__PROVIDED RECORDS__.
Definition calculate_send_goal_hash (r : Resolver) (action : ParsedAction) (goal : ResolvedMessage)
    : res ResolveError SchemaHash :=
  if is_humble r then Ok schema_hash_zero
  else
    let request_desc := mkTD (action_type action "_SendGoal_Request")
      [goal_id_field; field_of "goal" 1 0 (action_type action "_Goal")] in
    let response_desc := mkTD (action_type action "_SendGoal_Response")
      [field_of "accepted" 15 0 ""; field_of "stamp" 1 0 time_name] in
    let deps := insert_known r "unique_identifier_msgs/UUID" ∅ in
    let deps := insert_known r "builtin_interfaces/Time" deps in
    service_event_info_desc ← event_info r event_info_missing;
    let deps := <[td_name service_event_info_desc := service_event_info_desc]> deps in
    let goal_desc := type_description (rm_parsed goal) in
    let deps := <[td_name goal_desc := goal_desc]> deps in
    map_err Bail (calculate_service_type_hash (pa_package action) (pa_name action ++ "_SendGoal")
      request_desc response_desc service_event_info_desc deps).
Definition calculate_get_result_hash (r : Resolver) (action : ParsedAction) (result : ResolvedMessage)
    : res ResolveError SchemaHash :=
  if is_humble r then Ok schema_hash_zero
  else
    let request_desc := mkTD (action_type action "_GetResult_Request") [goal_id_field] in
    let response_desc := mkTD (action_type action "_GetResult_Response")
      [field_of "status" 2 0 ""; field_of "result" 1 0 (action_type action "_Result")] in
    let deps := insert_known r "unique_identifier_msgs/UUID" ∅ in
    let deps := insert_known r "builtin_interfaces/Time" deps in
    service_event_info_desc ← event_info r event_info_missing;
    let deps := <[td_name service_event_info_desc := service_event_info_desc]> deps in
    let result_desc := type_description (rm_parsed result) in
    let deps := <[td_name result_desc := result_desc]> deps in
    map_err Bail (calculate_service_type_hash (pa_package action) (pa_name action ++ "_GetResult")
      request_desc response_desc service_event_info_desc deps).
Definition hash_with_deps (type_desc : TypeDescription) (deps : Deps) : res ResolveError SchemaHash :=
  let type_desc_msg := mkTDM type_desc (sort_by td_name (btree_values deps)) in
  json ← map_err Bail (to_ros2_json (to_hash_version type_desc_msg));
  Ok (sha256 json).
Definition calculate_feedback_message_hash (r : Resolver) (action : ParsedAction) (feedback : ResolvedMessage)
    : res ResolveError SchemaHash :=
  let type_desc := mkTD (action_type action "_FeedbackMessage")
    [goal_id_field; field_of "feedback" 1 0 (action_type action "_Feedback")] in
  let deps := insert_known r "unique_identifier_msgs/UUID" ∅ in
  let feedback_desc := type_description (rm_parsed feedback) in
  let deps := <[td_name feedback_desc := feedback_desc]> deps in
  hash_with_deps type_desc deps.
Definition calculate_cancel_goal_hash (r : Resolver) : res ResolveError SchemaHash :=
  if is_humble r then Ok schema_hash_zero
  else
    let request_desc := mkTD "action_msgs/srv/CancelGoal_Request"
      [field_of "goal_info" 1 0 "action_msgs/msg/GoalInfo"] in
    let response_desc := mkTD "action_msgs/srv/CancelGoal_Response" [field_of "return_code" 2 0 ""] in
    let deps := insert_known r "action_msgs/GoalInfo" ∅ in
    let deps := insert_known r "builtin_interfaces/Time" deps in
    service_event_info_desc ← event_info r event_info_missing;
    let deps := <[td_name service_event_info_desc := service_event_info_desc]> deps in
    map_err Bail (calculate_service_type_hash "action_msgs" "CancelGoal" request_desc response_desc
      service_event_info_desc deps).
Definition goal_info_desc : TypeDescription :=
  mkTD "action_msgs/msg/GoalInfo" [goal_id_field; field_of "stamp" 1 0 time_name].
Definition goal_status_desc : TypeDescription :=
  mkTD "action_msgs/msg/GoalStatus"
    [field_of "goal_info" 1 0 "action_msgs/msg/GoalInfo"; field_of "status" 2 0 ""].
Definition uuid_desc : TypeDescription := mkTD uuid_name [field_of "uuid" 51 16 ""].
Definition calculate_status_hash (r : Resolver) : res ResolveError SchemaHash :=
  let type_desc := mkTD "action_msgs/msg/GoalStatusArray"
    [field_of "status_list" 145 0 "action_msgs/msg/GoalStatus"] in
  let deps := <[td_name goal_info_desc := goal_info_desc]> ∅ in
  let deps := <[td_name goal_status_desc := goal_status_desc]> deps in
  let deps := insert_known r "builtin_interfaces/Time" deps in
  let deps := <[td_name uuid_desc := uuid_desc]> deps in
  hash_with_deps type_desc deps.

(** [resolve_action] and [resolve_actions]. *)
Definition resolve_optional (r : Resolver) (o : option ParsedMessage)
    : res ResolveError (option ResolvedMessage) :=
  match o with
  | Some m => Some <$> resolve_message r m
  | None => Ok None
  end.
Definition store_optional (r : Resolver) (o : option ParsedMessage) : Resolver :=
  match o with Some m => store_description r m | None => r end.
Definition optional_hash (hash : ResolvedMessage -> res ResolveError SchemaHash) (o : option ResolvedMessage)
    : res ResolveError SchemaHash :=
  match o with Some m => hash m | None => Ok (replicate 32 0%Z) end.
Definition resolve_action (r : Resolver) (action : ParsedAction)
    : res ResolveError (Resolver * ResolvedAction) :=
  goal ← resolve_message r (pa_goal action);
  result ← resolve_optional r (pa_result action);
  feedback ← resolve_optional r (pa_feedback action);
  let r := store_description r (pa_goal action) in
  let r := store_optional (store_optional r (pa_result action)) (pa_feedback action) in
  let type_hash := rm_type_hash goal in
  send_goal_hash ← calculate_send_goal_hash r action goal;
  get_result_hash ← optional_hash (calculate_get_result_hash r action) result;
  feedback_message_hash ← optional_hash (calculate_feedback_message_hash r action) feedback;
  cancel_goal_hash ← calculate_cancel_goal_hash r;
  status_hash ← calculate_status_hash r;
  Ok (r, mkResolvedAction action goal result feedback type_hash send_goal_hash get_result_hash
           feedback_message_hash cancel_goal_hash status_hash).
Fixpoint resolve_actions (r : Resolver) (actions : list ParsedAction)
    : res ResolveError (Resolver * list ResolvedAction) :=
  match actions with
  | [] => Ok (r, [])
  | action :: actions =>
      '(r, resolved) ← resolve_action r action;
      '(r, rest) ← resolve_actions r actions;
      Ok (r, resolved :: rest)
  end.
End Resolve.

__EXERCISE AIM__. Each line above that contains the string "Bail" should be copied.

__RESULT OF THE TASK__.
    map_err Bail (calculate_service_type_hash (pa_package action) (pa_name action ++ "_SendGoal")
    map_err Bail (calculate_service_type_hash (pa_package action) (pa_name action ++ "_GetResult")
  json ← map_err Bail (to_ros2_json (to_hash_version type_desc_msg));
    map_err Bail (calculate_service_type_hash "action_msgs" "CancelGoal" request_desc response_desc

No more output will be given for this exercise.